Effect of repeated administration of TRK-820, a κ-opioid receptor agonist, on tolerance to its antinociceptive and sedative actions

Repeated administration of μ-opioid receptor agonist, morphine induces tolerance not only to the antinociceptive effect but also to other pharmacological effects, resulting in shortened working duration and decreased efficacy. But less is known about κ-opioid agonist-induced tolerance. The tolerance-development potency of κ-opioid receptor agonists with a focus on TRK-820 was characterized. After five administrations of κ-opioid receptor agonists, TRK-820 (0.1–0.8 mg/kg), U-50,488H (10–80 mg/kg) and ICI-199,441 (0.025–0.2 mg/kg) subcutaneously over 3 days, tolerance to the antinociceptive effects, assessed by an acetic acid-induced abdominal constriction test, developed in a repeated dose-dependent manner. The tolerance-development potency of TRK-820 was the least among these κ-opioid receptor agonists. Similarly, TRK-820 and U-50,488H induced tolerance to their sedative effects as judged by a wheel-running test in mice. Greater tolerance was developed to the sedative effect than to the antinociceptive effect in both compounds. After repeated administration, the number of κ-opioid receptors in the mouse brain was reduced by U-50,488H (80 mg/kg) but not by TRK-820 (0.4 mg/kg). There was no change of the affinity by the treatment with both compounds.

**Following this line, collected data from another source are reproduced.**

Lemma unit_long hd s : 5 < zlen (nal_unit hd (put_sps s)).
Proof.
  unfold nal_unit. rewrite zlen_app. change (zlen [0; 0; 1; hd]) with 4.
  pose proof (zlen_escape 0 (pack (put_sps s))). pose proof (zlen_pack (put_sps s)). pose proof (sps_long s). lia.
Qed.

(** A picture header written as the H.264 standard says is read as it says:
    whatever the profile's fields, scaling lists, order count, crop and
    usability information, and with emulation prevention, the first sequence
    parameter set of a stream gives the display size, the frame rate and the scan
    type. *)
Theorem h264_header_reads (pre post : list Z) (hd : Z) (s : sps)
    (Hn : Z.land hd 0x1f = 7) (Hs : sps_ok s) (Hz : sane (sps_width s) (sps_height s) = true)
    (Hpre : forall i, (i < length pre)%nat -> sps_at (drop i (pre ++ nal_unit hd (put_sps s) ++ post)) = Ok None) :
  h264Picture (pre ++ nal_unit hd (put_sps s) ++ post) = Ok (Some (mkNoted (sps_width s) (sps_height s) (sps_rate s))) /\
  h264Scan (pre ++ nal_unit hd (put_sps s) ++ post) = Ok (Some (if frame_only s then lit "progressive" else lit "tt")).
Proof.
  destruct (sps_at_unit hd (put_sps s) post Hn) as (rest & rbsp & Hat & Hb).
  assert (16 <= sps_width s /\ 16 <= sps_height s) as [Hw Hh] by (unfold sane in Hz; lia).
  pose proof (unit_long hd s) as Hlen. pose proof (zlen_nonneg post) as Hp.
  assert (5 < zlen (nal_unit hd (put_sps s) ++ post)) by (rewrite zlen_app; lia).
  assert (sps_head (mkBits rbsp 0) = Ok (Some (chroma_of s, mb_w s, mb_h s, Z.b2z (frame_only s)), mkBits rbsp (0 + zlen (put_head s)))) as Hhd.
  { apply (head_reads s Hs (mkBits rbsp 0) [] (drop (length (put_head s)) (bits rbsp))); [| done]. cbn [b app]. rewrite Hb.
    unfold put_sps, put_size. rewrite <- !app_assoc, drop_app_length. done. }
  assert (spsSize (mkBits rbsp 0) = Ok (Some (sps_width s, sps_height s), mkBits rbsp (zlen (put_size s)))) as Hsz.
  { apply (size_reads s Hs Hw Hh (mkBits rbsp 0) [] (put_opt put_vui (vui s) ++ rest)); [| done]. cbn [b app].
    rewrite Hb. unfold put_sps. by rewrite <- app_assoc. }
  pose proof (vui_reads s Hs (mkBits rbsp (zlen (put_size s))) (put_size s) rest) as Hv. cbn [b off] in Hv.
  rewrite Hb in Hv. unfold put_sps in Hv. rewrite <- app_assoc in Hv. specialize (Hv eq_refl eq_refl).
  unfold h264Picture, h264Scan. split; (rewrite scan_places_skip; [apply scan_places_here | |]; [done | | done |]).
  - unfold h264_picture_at. rewrite Hat. cbn [rbind]. rewrite Hsz. cbn [rbind]. rewrite Hz. unfold vuiRate. by rewrite Hv.
  - intros i Hi. unfold h264_picture_at. by rewrite Hpre.
  - unfold h264_scan_at. rewrite Hat. cbn [rbind]. unfold frameMBsOnly, bind. rewrite Hhd. cbn. by destruct (frame_only s).
  - intros i Hi. unfold h264_scan_at. by rewrite Hpre.
Qed.

(** 1080i at 29.97, high profile, with two scaling lists and a gap before the
    header; the coded height is 1088. *)
Definition ex_sps : sps := mkSps 100 0 40 0
  (mkHigh 1 false 0 0 false (Some [Some [8; 16; 255; 1]; None; None; Some []; None; None; None; None]))
  4 (Poc1 true (-3) 2 [1; -1]) 4 false 119 33 false true true (Some (0, 0, 0, 2))
  (Some (mkVui (Some (Extended 65537)) (Some true) (Some (10, Some 65793)) (Some (1, 1)) (Some (1001, 60000)))).

Lemma ex_sps_ok : sps_ok ex_sps.
Proof.
  repeat (constructor; cbn; unfold ue_ok, se_ok, in_bits, factors_ok); try lia; try done;
    repeat constructor; try lia; done.
Defined.

Lemma h264_header_reads_witness :
  h264Picture ([0; 0; 1; 9; 16] ++ nal_unit 0x67 (put_sps ex_sps) ++ [0; 0; 1]) = Ok (Some (mkNoted 1920 1080 (lit "29.97"))) /\
  h264Scan ([0; 0; 1; 9; 16] ++ nal_unit 0x67 (put_sps ex_sps) ++ [0; 0; 1]) = Ok (Some (lit "tt")).
Proof.
  assert (mkNoted (sps_width ex_sps) (sps_height ex_sps) (sps_rate ex_sps) = mkNoted 1920 1080 (lit "29.97")) as <-
    by (vm_compute; reflexivity).
  apply (h264_header_reads [0; 0; 1; 9; 16] [0; 0; 1] 0x67 ex_sps); [done | exact ex_sps_ok | vm_compute; reflexivity |].
  intros i Hi. do 5 (destruct i as [| i]; [vm_compute; reflexivity |]). cbn in Hi. lia.
Defined.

These results demonstrated that the κ-opioid receptor agonists developed tolerance both to the antinociceptive and the sedative effects, though the tolerance to the sedative effect developed more readily than tolerance to the antinociceptive effect. The difference in the potency for down-regulating the κ-opioid receptors in the brain may account for the tolerance-development potency of the compounds.